The following listing illustrates our description. Implementation details have been stripped for reasons of space. They simply call the addMessage()
method of InputMultiplexerSample
, providing the event data for logging purposes:
private class InputHandlerA extends InputAdapter { public boolean keyDown (int keycode); public boolean keyUp (int keycode); public boolean keyTyped (char character); } private class InputHandlerB extends InputAdapter { public boolean touchDown (int screenX, int screenY, int pointer, int button); public boolean touchUp (int screenX, int screenY, int pointer, int button); public boolean touchDragged (int screenX, int screenY, int pointer); public boolean mouseMoved (int screenX, int screenY); public boolean scrolled (int amount); }
To distinguish between the two systems more clearly, we have a
ScreenLogMessage
class, which simply holds a string message and a color. InputHandlerA
uses yellow, while InputHandlerB
goes for green, shown as follows:
private class ScreenLogMessage { public final String message; public final Color color; public ScreenLogMessage(String message, Color color) { this.message = message; this.color = color; } }
Our InputMultiplexerSample
class starts from where InputListeningSample
left, and it adds a InputMultiplexer
object and an array of ScreenLogMessage
references. The multiplexer will hold references to both our listeners and will distribute all input events between them:
private InputMultiplexer multiplexer; private Array<ScreenLogMessage> messages;
In the create()
method, we need to pay attention to what we do with the multiplexer. We set it as our input processor in the Libgdx input system and then add new instances of our InputHandler
classes to the multiplexer:
public void create() { … messages = new Array<ScreenLogMessage>(); Gdx.input.setInputProcessor(multiplexer); multiplexer.addProcessor(new InputHandlerA()); multiplexer.addProcessor(new InputHandlerB()); }
Let's quickly move on to the render()
method. Here, we simply iterate through the ScreenLogMessage
objects, rendering them on the screen using our bitmap font. Messages are displayed at a fixed location along the x axis while we decrease our y axis value so as to stack them on top of each other:
public void render() { … batch.begin(); for (int i = 0; i < messages.size; ++i) { ScreenLogMessage message = messages.get(i); font.setColor(message.color); font.draw(batch, message.message, 20.0f, VIRTUAL_HEIGHT - 15.0f * (i + 1)); } batch.end(); }
Whenever an event is caught by one of the handlers, it calls the addMessage()

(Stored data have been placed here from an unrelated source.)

(* ===== verification/Face.v ===== *)
(** * Transports, faces and the face table

    Models the base class of [daemon/face/transport.cpp] (the state machine, the
    persistency and the counters; sending and closing end in a call of the
    subclass, recorded as an event), [connectFaceClosedSignal] of [channel.cpp]
    and [daemon/fw/face-table.cpp]. Faces are shared objects: the table and the
    channels that made them hold handles into one store. *)

From S2P Require Import Prelude.
Local Open Scope Z_scope.

(** ** Transport *)

Inductive TransportState := UP | DOWN | CLOSING | FAILED | CLOSED.
#[export] Instance TransportState_eq_dec : EqDecision TransportState.
Proof. solve_decision. Defined.

Inductive FacePersistency := PERSISTENCY_NONE | ON_DEMAND | PERSISTENT | PERMANENT.
#[export] Instance FacePersistency_eq_dec : EqDecision FacePersistency.
Proof. solve_decision. Defined.

Definition MTU_UNLIMITED : Z := -1.
Definition MTU_INVALID : Z := -2.
Definition QUEUE_UNSUPPORTED : Z := -1.
Definition QUEUE_ERROR : Z := -2.
Definition MIN_MTU : Z := 64.

Record TransportCounters := mkTransportCounters {
  nInPackets : Z;
  nOutPackets : Z;
  nInBytes : Z;
  nOutBytes : Z
}.

Record Transport := mkTransport {
  t_persistency : FacePersistency;
  t_mtu : Z;
  t_sendQueueCapacity : Z;
  t_state : TransportState;
  t_counters : TransportCounters
}.

(** The constructor; the subclass then sets the MTU. *)
Definition newTransport : Transport :=
  mkTransport PERSISTENCY_NONE MTU_INVALID QUEUE_UNSUPPORTED UP (mkTransportCounters 0 0 0 0).

Definition set_state (s : TransportState) (t : Transport) : Transport :=
  mkTransport (t_persistency t) (t_mtu t) (t_sendQueueCapacity t) s (t_counters t).
Definition set_persistency (p : FacePersistency) (t : Transport) : Transport :=
  mkTransport p (t_mtu t) (t_sendQueueCapacity t) (t_state t) (t_counters t).
Definition set_counters (c : TransportCounters) (t : Transport) : Transport :=
  mkTransport (t_persistency t) (t_mtu t) (t_sendQueueCapacity t) (t_state t) c.

(** [None] is the assertion on the argument. *)
Definition setMtu (mtu : Z) (t : Transport) : option Transport :=
  if (mtu =? MTU_UNLIMITED) || (0 <? mtu) then
    Some (mkTransport (t_persistency t) mtu (t_sendQueueCapacity t) (t_state t) (t_counters t))
  else None.

(** The transitions that [setState] accepts. *)
Definition isValid (m_state newState : TransportState) : bool :=
  match m_state with
  | UP => bool_decide (newState = DOWN) || bool_decide (newState = CLOSING) || bool_decide (newState = FAILED)
  | DOWN => bool_decide (newState = UP) || bool_decide (newState = CLOSING) || bool_decide (newState = FAILED)
  | CLOSING | FAILED => bool_decide (newState = CLOSED)
  | CLOSED => false
  end.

method of the enclosing class. This basically adds the message to the array and removes the oldest one if in case there are too many elements already:
private void addMessage(String message, Color color) { messages.add(new ScreenLogMessage(message, color)); if (messages.size > MESSAGE_MAX) { messages.removeIndex(0); } }
Feel free to run the sample; after a few movements of the mouse and keystrokes, you will see which processor handles each event.
InputMultiplexer
is nothing more than a special InputProcessor
interface implementation; feel free to see this by yourself in the Libgdx source code. Your own InputProcessor
implementations can be registered with it and removed when required. The multiplexer will simply channel all the events to the registered listeners.
There is one subtlety to take into account though. You may have noticed how event handlers are supposed to return a Boolean value. If a handler returns true
, it means that the event has been processed and will not be sent to the next processor. Intuitively, if it returns false
, the notification process will carry on as normal:
public boolean keyDown (int keycode)
Consequently, the order in which the InputProcessor
objects are added to a multiplexer matters. Do you want your UI system to have the chance to decide whether or not it is interested in a certain event before the player controller takes over? This can also happen within a complex UI system, where some widgets can capture an event and prevent it from being broadcasted. We will cover this in Chapter 8, User Interfaces with Scene2D.